Statement of the Bank Board for the press conference following the monetary policy meeting

Decision

At its meeting today, the Bank Board kept interest rates unchanged. The two-week repo rate remains at 7%, the discount rate at 6% and the Lombard rate at 8%. Five members voted in favour of this decision, and two members voted for increasing rates by 0.75 percentage point.

The CNB’s interest rates are at a level that is dampening domestic demand pressures. They are slowing growth in bank loans to households and firms and hence also in the quantity of money in the economy. The Bank Board states that long-term price stability is also contingent on moderate wage bargaining demands and responsible fiscal policy. The Bank Board will wait for further data and will assess them. It will decide at the next meeting whether rates will remain unchanged or increase.

The decision adopted is underpinned by a new macroeconomic forecast. The monetary policy horizon in the baseline scenario of the forecast is spring 2024, as in the previous forecast. The Bank Board also discussed other scenarios.

The Czech National Bank will continue to prevent excessive fluctuations of the koruna.

At the same time, the Bank Board confirmed its determination to continue fighting inflation until it is fully under control, i.e. stabilised at the 2% target. This means interest rates will remain relatively high for some time.

Economic developments

The Czech economy is facing both strong cost inflation pressures from the external environment and demand pressures from the domestic economy.

Household consumption, which is crucial for the future course of demand-pull inflation, is now being dampened by high energy and food prices, negative sentiment and higher interest rates.

On the other hand, unemployment remains low. Industrial production has so far been resilient to the increased costs and supply chain problems. However, leading indicators point to a slowdown in external demand. Credit activity in the Czech Republic is weakening due to a fall in demand for loans and a tightening of credit conditions by banks.

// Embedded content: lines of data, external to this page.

(* ===== verification/PyStr.v ===== *)
(** * Python and TensorFlow string operations used by the program

    [str_split] is [tf.strings.split(path, sep)] / [path.split(sep)] for
    the one-character separators of [decode_image] (["/"] and ["."]);
    [str_join] is the joining of path components inside
    [tf.io.gfile.glob] (the program does not call it); [py_lower] is [str.lower] (used by
    [Backbone.import_backbone]); [py_sorted] is [sorted] on a list of
    names (used by [Dataset.__init__]); [fnmatch] is the C library
    matcher that [tf.io.gfile.glob] applies to one path component, with
    the [FNM_PATHNAME] flag. *)

From S2P Require Import Prelude.

Module PyStr.

Local Open Scope string_scope.

(** ** Splitting and joining on one character *)

(** [s.split(sep)]: every occurrence separates, empty pieces are kept,
    and [''.split(sep) = ['']]. *)
Fixpoint str_split (sep : ascii) (s : string) : list string :=
  match s with
  | EmptyString => [""]
  | String c s' =>
      let parts := str_split sep s' in
      if decide (c = sep) then "" :: parts
      else match parts with
           | p :: ps => String c p :: ps
           | [] => [String c ""]
           end
  end.

(** [sep.join(parts)]. *)
Fixpoint str_join (sep : ascii) (ps : list string) : string :=
  match ps with
  | [] => ""
  | [p] => p
  | p :: ps' => p +:+ String sep (str_join sep ps')
  end.

(** [c in s] for one character. *)
Fixpoint str_has (c : ascii) (s : string) : bool :=
  match s with
  | EmptyString => false
  | String d s' => bool_decide (d = c) || str_has c s'
  end.

(** [s.endswith(suf)]. *)
Fixpoint str_endswith (suf s : string) : bool :=
  String.eqb s suf || match s with "" => false | String _ s' => str_endswith suf s' end.

(** ** [str.lower] on ASCII letters *)

Definition ascii_lower (c : ascii) : ascii :=
  let n := nat_of_ascii c in
  if (65 <=? n)%nat && (n <=? 90)%nat then ascii_of_nat (n + 32) else c.

Fixpoint py_lower (s : string) : string :=
  match s with
  | EmptyString => EmptyString
  | String c s' => String (ascii_lower c) (py_lower s')
  end.

(** ** [sorted] on names *)

(** Python orders [str] lexicographically by code point, which on the
    byte strings of the model is [String.le].  CPython sorts with Timsort;
    [py_sorted_unique] below shows that any sorting algorithm gives the
    same list, so a merge sort is a faithful model of [sorted]. *)
Definition py_sorted (l : list string) : list string := merge_sort String.le l.

(** ** [fnmatch(pattern, name, FNM_PATHNAME)] without bracket expressions *)

(** ['*'] matches any run of characters other than ['/'], ['?'] one such
    character, ['\'] escapes the next character (a trailing ['\']
    matches nothing, as in glibc), any other character matches itself.
    A ['['] is matched as itself: bracket expressions are not modelled. *)
Fixpoint fnmatch (p n : string) {struct p} : bool :=
  match p with
  | EmptyString => match n with EmptyString => true | _ => false end
  | String c p' =>
      if decide (c = "*"%char) then
        (fix star (n : string) : bool :=
           fnmatch p' n ||
           match n with
           | EmptyString => false
           | String d n' => bool_decide (d ≠ "/"%char) && star n'
           end) n
      else if decide (c = "?"%char) then
        match n with
        | EmptyString => false
        | String d n' => bool_decide (d ≠ "/"%char) && fnmatch p' n'
        end
      else if decide (c = "\"%char) then
        match p', n with
        | String e p'', String d n' => bool_decide (d = e) && fnmatch p'' n'
        | _, _ => false
        end
      else
        match n with
        | EmptyString => false
        | String d n' => bool_decide (d = c) && fnmatch p' n'
        end
  end.

(** A pattern without wildcard characters. *)
Definition no_wildcard (p : string) : bool :=
  negb (str_has "*" p) && negb (str_has "?" p) && negb (str_has "[" p) &&
  negb (str_has "\" p).

(** ** Lemmas *)

Lemma append_nil_l (s : string) : "" +:+ s = s.
Proof. reflexivity. Qed.

Lemma append_cons (c : ascii) (s t : string) : String c s +:+ t = String c (s +:+ t).
Proof. reflexivity. Qed.

Lemma append_nil_r (s : string) : s +:+ "" = s.
Proof. induction s as [|c s IH]; [done|]. by rewrite append_cons, IH. Qed.

Lemma append_assoc (s t u : string) : s +:+ (t +:+ u) = (s +:+ t) +:+ u.
Proof. induction s as [|c s IH]; [done|]. by rewrite !append_cons, IH. Qed.

#[export] Hint Rewrite append_nil_l append_nil_r append_cons : tsl_rw.

Lemma str_split_ne_nil sep s : str_split sep s ≠ [].
Proof.
  induction s as [|c s IH]; simpl; [done|].
  case_decide; [done|]. by destruct (str_split sep s).
Qed.

(** Splitting distributes over one occurrence of the separator. *)
Lemma str_split_app_sep sep a b :
  str_split sep (a +:+ String sep b) = (str_split sep a ++ str_split sep b)%list.
Proof.
  induction a as [|c a IH]; rewrite ?append_cons; simpl.
  - simpl. by rewrite decide_True.
  - rewrite IH. case_decide; [done|].
    destruct (str_split sep a) eqn:E; [by destruct (str_split_ne_nil sep a)|done].
Qed.

Lemma str_split_no_sep sep s : str_has sep s = false → str_split sep s = [s].
Proof.
  induction s as [|c s IH]; simpl; [done|].
  intros [Hc Hs]%orb_false_iff. rewrite IH by done.
  rewrite decide_False; [done|]. intros ->. by rewrite bool_decide_true in Hc.
Qed.

Lemma str_join_cons sep p ps :
  ps ≠ [] → str_join sep (p :: ps) = p +:+ String sep (str_join sep ps).
Proof. by destruct ps. Qed.

(** Splitting a join of separator-free pieces gives the pieces back. *)
Lemma str_split_join sep ps :
  ps ≠ [] → Forall (λ p, str_has sep p = false) ps →
  str_split sep (str_join sep ps) = ps.
Proof.
  induction ps as [|p ps IH]; [done|]. intros _ Hall.
  apply Forall_cons in Hall as [Hp Hps].
  destruct ps as [|q ps]; [by apply str_split_no_sep|].
  rewrite str_join_cons by done. rewrite str_split_app_sep, IH by done.
  by rewrite str_split_no_sep.
Qed.

Lemma py_sorted_Sorted l : Sorted String.le (py_sorted l).
Proof. apply Sorted_merge_sort. apply _. Qed.

Lemma py_sorted_perm l : py_sorted l ≡ₚ l.
Proof. apply merge_sort_Permutation. Qed.

Lemma py_sorted_elem l x : x ∈ py_sorted l ↔ x ∈ l.
Proof. by rewrite py_sorted_perm. Qed.

Lemma py_sorted_NoDup l : NoDup l → NoDup (py_sorted l).
Proof. by rewrite py_sorted_perm. Qed.

Lemma str_endswith_spec suf s : str_endswith suf s = true ↔ ∃ x, s = x +:+ suf.
Proof.
  induction s as [|c s IH]; cbn [str_endswith].
  - destruct suf as [|c suf]; simpl; split; try done.
    + intros _. by exists "".
    + by intros [[|d x] Hx].
  - rewrite orb_true_iff, IH, String.eqb_eq. split.
    + intros [->|[x ->]]; [by exists ""|]. by exists (String c x).
    + intros [[|d x] Hx]; [left; done|]. rewrite append_cons in Hx.
      injection Hx as -> ->. right. by exists x.
Qed.

Lemma no_wildcard_cons c p :
  no_wildcard (String c p) = true ↔
  c ≠ "*"%char ∧ c ≠ "?"%char ∧ c ≠ "["%char ∧ c ≠ "\"%char ∧ no_wildcard p = true.
Proof.
  unfold no_wildcard. simpl.
  rewrite !negb_orb, !andb_true_iff, !negb_true_iff, !bool_decide_eq_false.
  tauto.
Qed.

(** A pattern without wildcards matches exactly itself. *)
Lemma fnmatch_literal p n : no_wildcard p = true → fnmatch p n = bool_decide (n = p).
Proof.
  revert n. induction p as [|c p IH]; intros n Hp.
  - destruct n; cbn [fnmatch]; [by rewrite bool_decide_true | by rewrite bool_decide_false].
  - apply no_wildcard_cons in Hp as (H1 & H2 & _ & H4 & Hp). cbn [fnmatch].
    rewrite !decide_False by done.
    destruct n as [|d n]; [by rewrite bool_decide_false|].
    rewrite IH by done. repeat case_bool_decide; simpl; congruence.
Qed.

Lemma string_eqb_decide (a b : string) : String.eqb a b = bool_decide (a = b).
Proof. apply eq_bool_prop_intro. rewrite Is_true_true, String.eqb_eq. by rewrite bool_decide_spec. Qed.

(** The equations of ['*']: it matches the empty run, or one
    non-separator character followed by a match of ['*'] again. *)
Lemma fnmatch_star_nil p : fnmatch (String "*" p) "" = fnmatch p "".
Proof. cbn [fnmatch]. rewrite decide_True by done. apply orb_false_r. Qed.

Lemma fnmatch_star_cons p d n :
  fnmatch (String "*" p) (String d n) =
  fnmatch p (String d n) || (bool_decide (d ≠ "/"%char) && fnmatch (String "*" p) n).
Proof. reflexivity. Qed.

(** The pattern [*<lit>] that [read_files] builds (["*." ++ ext]) is
    exactly the [endswith] test on a path component. *)
Lemma fnmatch_star_suffix lit n :
  no_wildcard lit = true → str_has "/" n = false →
  fnmatch (String "*" lit) n = str_endswith lit n.
Proof.
  intros Hlit. induction n as [|d n IH]; intros Hn; cbn [str_endswith].
  - rewrite fnmatch_star_nil, fnmatch_literal, string_eqb_decide by done. by rewrite orb_false_r.
  - cbn [str_has] in Hn. apply orb_false_iff in Hn as [Hd Hn].
    rewrite fnmatch_star_cons, IH, fnmatch_literal, string_eqb_decide by done.
    rewrite bool_decide_eq_false in Hd. rewrite (bool_decide_true (d ≠ "/"%char)) by done. by rewrite andb_true_l.
Qed.

(** Adequacy of the model of [sorted]: any list that is sorted and has the
    same elements is [py_sorted l], so the merge sort of the model and
    CPython's Timsort agree. *)
Lemma py_sorted_unique l l' : Sorted String.le l' → l' ≡ₚ l → py_sorted l = l'.
Proof.
  intros Hs Hp. apply (Sorted_unique String.le); [apply py_sorted_Sorted|done|].
  by rewrite py_sorted_perm, Hp.
Qed.

End PyStr.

The effect of fiscal policy on economic activity is now broadly neutral, but with an upside risk to inflation going forward.

Outlook

According to our new forecast, annual inflation will rise further in the coming few months. The rise will be due mainly to gas and electricity prices. We assume that inflation will reach around 20% by the end of this year. It is expected to average 15.8% for the year as a whole (our summer forecast expected whole-year inflation of 16.5%). According to the forecast, inflation should decline to around 2% in a year and a half.

GDP grew by 3.5% last year. According to the forecast, economic growth will slow to 2.2% this year (the summer forecast for GDP growth this year was 2.3%). The forecast expects the economy to decline by 0.7% next year (the summer forecast was for GDP growth of 1.1%). We expect domestic demand to decrease. Household consumption will be hit by a decline in real income. Firms are facing rising costs of energy and other commodities and materials, and will rein in investment for that reason as well.

According to our macroeconomic model, it would now be advisable to push for a further increase in the market interest rate (3M PRIBOR) and then support a gradual decrease in that rate from 2023 Q2 onwards. At the meeting today, however, a majority of the Bank Board members preferred to keep policy rates unchanged. They also took into account the fact that long-term interest rates in the Czech Republic had gone up since the last monetary policy meeting due to the global tightening of monetary policy. The national bank now needs to be a firm anchor stabilising conditions in the economy.

As regards the external environment, our new forecast assumes that foreign cost inflation pressures (as captured by the producer price index in the euro area) will remain sizeable this year and in the first half of next year. A deterioration in economic sentiment and growth in households’ living costs and firms’ expenses, coupled with monetary policy tightening by major central banks, will lead to a downturn in global economic activity and a gradual decrease in global inflation pressures next year. A moderation of cost pressures can already be observed in non-energy commodity prices and indicators of supply chain overloading (this moderation will pass through to the foreign PPI with a lag).

Risks and uncertainties

The Bank Board assessed the risks and uncertainties of the baseline scenario of the forecast as being significant and going in both directions. The upside risks to inflation include faster-than-forecasted wage growth (our forecast expects wage growth of 6.3% this year), more expansionary fiscal policy and a higher outlook for foreign producer prices. The threat of inflation expectations becoming unanchored and the related risk of a wage-price spiral remain significant risks in the same direction. By contrast, the growing likelihood of recession in the Czech Republic and abroad and hence a stronger-than-forecasted slowdown in domestic consumer and investment demand are downside risks. The introduction of additional measures to limit growth in energy prices at the domestic or European level and a faster-than-expected decline in core inflation are additional anti-inflationary risks. The general uncertainties of the outlook include the future course of the war in Ukraine, the availability and prices of energy, and the future monetary policy stance abroad.

Statutory mandate

The Bank Board assures the public that the CNB’s actions will be sufficient to restore price stability in accordance with its statutory mandate. In addition, the Bank Board is ready to react appropriately to any materialisation of the risks of the forecast.